__Extracted entries__
(* ===== verification/Component.v ===== *)
(** * Capabilities and component manifests
      ([hub-core/src/capability.rs], [component.rs], [artifact.rs])

    The registered description of an ecosystem member, its validation, and
    the canonical digest that names its content. *)

From Stdlib Require Import Ascii.
From stdpp Require Import base gmap strings list.
From S2P Require Import Prelude Text Core Version Digest.

(** ** Capabilities *)
Record CapabilityName := mkCapabilityName { capability_name_str : string }.

#[global] Instance CapabilityName_eq_dec : EqDecision CapabilityName.
Proof. solve_decision. Defined.
#[global] Program Instance CapabilityName_countable : Countable CapabilityName :=
  inj_countable' capability_name_str mkCapabilityName _.
Next Obligation. by intros []. Qed.

Definition MAX_NAME_LEN : N := 128.

Definition segment_char (c : N) : bool :=
  is_ascii_lowercase c || is_ascii_digit c || (c =? 95)%N.

Definition validate_segment (segment : string) : Result unit :=
  ensure (negb (bool_decide (segment = "")) && (slen segment <=? 64)%N &&
          starts_with_char is_ascii_lowercase segment &&
          forallb segment_char (chars segment))
    (Validation "capability segment {segment:?} must match [a-z][a-z0-9_]{{0,63}}").

Definition CapabilityName_parse (raw : string) : Result CapabilityName :=
  _ ← ensure (negb (bool_decide (raw = "") || (MAX_NAME_LEN <? slen raw)%N))
        (Validation "capability name must be 1..={MAX_NAME_LEN} characters");
  _ ← forM_ validate_segment (split_byte dot raw);
  Ok (mkCapabilityName raw).

Record Port := { port_name : string; port_description : string }.

Record Capability := {
  cap_name : CapabilityName;
  cap_contract_version : Version;
  cap_inputs : list Port;
  cap_outputs : list Port;
  cap_properties : gmap string string;
}.

#[global] Instance Port_eq_dec : EqDecision Port.
Proof. solve_decision. Defined.
#[global] Instance Capability_eq_dec : EqDecision Capability.
Proof. solve_decision. Defined.

(** One side (inputs or outputs) of [Capability::validate]. *)
Definition validate_ports (side : list Port) : Result unit :=
  _ ← foldM (fun seen port =>
        _ ← ensure (negb (bool_decide (port_name port = "") || (64 <? slen (port_name port))%N))
              (InvalidManifest "port name {:?} must be 1..=64 characters");
        insert_seen seen (port_name port)
          (InvalidManifest "duplicate port name {:?} in capability {}"))
      (∅ : gset string) side;
  Ok tt.

Definition Capability_validate (c : Capability) : Result unit :=
  forM_ validate_ports [cap_inputs c; cap_outputs c].

(** ** Components *)
Record ComponentKind := mkComponentKind { component_kind_str : string }.
Record ComponentName := mkComponentName { component_name_str : string }.

#[global] Instance ComponentKind_eq_dec : EqDecision ComponentKind.
Proof. solve_decision. Defined.
#[global] Instance ComponentName_eq_dec : EqDecision ComponentName.
Proof. solve_decision. Defined.

Definition ComponentKind_MAX_LEN : N := 64.

Definition ComponentKind_parse (raw : string) : Result ComponentKind :=
  if negb (bool_decide (raw = "")) && (slen raw <=? ComponentKind_MAX_LEN)%N &&
     starts_with_char is_ascii_lowercase raw && forallb slug_char (chars raw)
  then Ok (mkComponentKind raw)
  else Err (InvalidManifest "component kind {raw:?} must be 1..={} chars matching [a-z][a-z0-_-]*").

Definition ComponentName_MAX_LEN : N := 128.

Definition ComponentName_parse (raw : string) : Result ComponentName :=
  _ ← ensure (negb (bool_decide (raw = "") || (ComponentName_MAX_LEN <? slen raw)%N ||
                    negb (forallb (fun c => negb (is_control c)) (chars raw))))
        (InvalidManifest "component name must be 1..={} characters without control chars");
  Ok (mkComponentName raw).

Record SourceInfo := {
  source_commit : string;
  source_repository : option string;
  source_dirty : bool;
}.

Record OutputSpec := {
  out_name : string;
  out_path : string;
  out_media_type : option string;
  out_required : bool;
}.

Record ProcessBinding := {
  pb_program : string;
  pb_args : list string;
  pb_working_dir : option string;
  pb_outputs : list OutputSpec;
}.

Inductive ExecutionBinding :=
| Process (p : ProcessBinding).

#[global] Instance SourceInfo_eq_dec : EqDecision SourceInfo.
Proof. solve_decision. Defined.
#[global] Instance OutputSpec_eq_dec : EqDecision OutputSpec.
Proof. solve_decision. Defined.
#[global] Instance ProcessBinding_eq_dec : EqDecision ProcessBinding.
Proof. solve_decision. Defined.
#[global] Instance ExecutionBinding_eq_dec : EqDecision ExecutionBinding.
Proof. solve_decision. Defined.

Definition nul : ascii := "000"%char.
Definition backslash : ascii := "\"%char.

Definition validate_relative_workdir_path (path : string) : Result unit :=
  _ ← ensure (negb (bool_decide (path = "") || (256 <? slen path)%N))
        (InvalidManifest "output path must be 1..=256 characters");
  _ ← ensure (negb (starts_with "/" path || contains_byte backslash path || contains_byte nul path))
        (InvalidManifest "output path {path:?} must be relative with forward slashes");
  forM_ (fun component =>
    match component with
    | Normal _ => Ok tt
    | _ => Err (InvalidManifest "output path {path:?} contains forbidden component {other:?}")
    end) (path_components path).

Definition validate_media_type (media : string) : Result unit :=
  ensure (negb (bool_decide (media = "") || (128 <? slen media)%N ||
                existsb is_control (chars media)))
    (InvalidManifest "output media_type must be 1..=128 printable characters").
(* ===== verification/Workflow.v ===== *)
(** * Workflow specifications and records ([hub-core/src/workflow.rs])

    Multi-step specifications, their validation against the graph primitive
    of [Dag], the deterministic execution order, admission pins, and the
    workflow record. *)

From Stdlib Require Import Ascii.
From stdpp Require Import base gmap strings list relations.
From S2P Require Import Prelude Text Core Dag Version Digest Component Run.

Definition WORKFLOW_SCHEMA_VERSION : N := 1.
Definition WORKFLOW_MODEL_VERSION : string := "1.2.0".
Definition MAX_WORKFLOW_CONCURRENCY : N := 64.
Definition WORKFLOW_ADMISSION_SCHEMA_VERSION : N := 1.

Inductive InputSource :=
| Artifact (artifact : ArtifactId)
| FromStep (key output : string).

(** ** Retry policies *)
Inductive AttemptFailureCategory :=
| AfTimedOut
| AfStartFailure
| AfNonZeroExit
| AfSignaled
| AfMissingRequiredOutput
| AfCancelled
| AfExecutionError.

#[global] Instance InputSource_eq_dec : EqDecision InputSource.
Proof. solve_decision. Defined.
#[global] Instance AttemptFailureCategory_eq_dec : EqDecision AttemptFailureCategory.
Proof. solve_decision. Defined.

(** The derived order is the declaration order. *)
Definition category_index (c : AttemptFailureCategory) : N :=
  match c with
  | AfTimedOut => 0 | AfStartFailure => 1 | AfNonZeroExit => 2 | AfSignaled => 3
  | AfMissingRequiredOutput => 4 | AfCancelled => 5 | AfExecutionError => 6
  end.

#[global] Program Instance AttemptFailureCategory_countable : Countable AttemptFailureCategory :=
  inj_countable category_index
    (fun n => List.nth_error [AfTimedOut; AfStartFailure; AfNonZeroExit; AfSignaled;
                 AfMissingRequiredOutput; AfCancelled; AfExecutionError] (N.to_nat n)) _.
Next Obligation. by intros []. Qed.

__Your objective__
Copy out the lines above exactly, beginning at the one that contains "Definition ComponentKind_MAX_LEN : N := 64." and ending at the one that contains "Definition ComponentName_MAX_LEN : N := 128.".

__Solution__
Definition ComponentKind_MAX_LEN : N := 64.

Definition ComponentKind_parse (raw : string) : Result ComponentKind :=
  if negb (bool_decide (raw = "")) && (slen raw <=? ComponentKind_MAX_LEN)%N &&
     starts_with_char is_ascii_lowercase raw && forallb slug_char (chars raw)
  then Ok (mkComponentKind raw)
  else Err (InvalidManifest "component kind {raw:?} must be 1..={} chars matching [a-z][a-z0-_-]*").

Definition ComponentName_MAX_LEN : N := 128.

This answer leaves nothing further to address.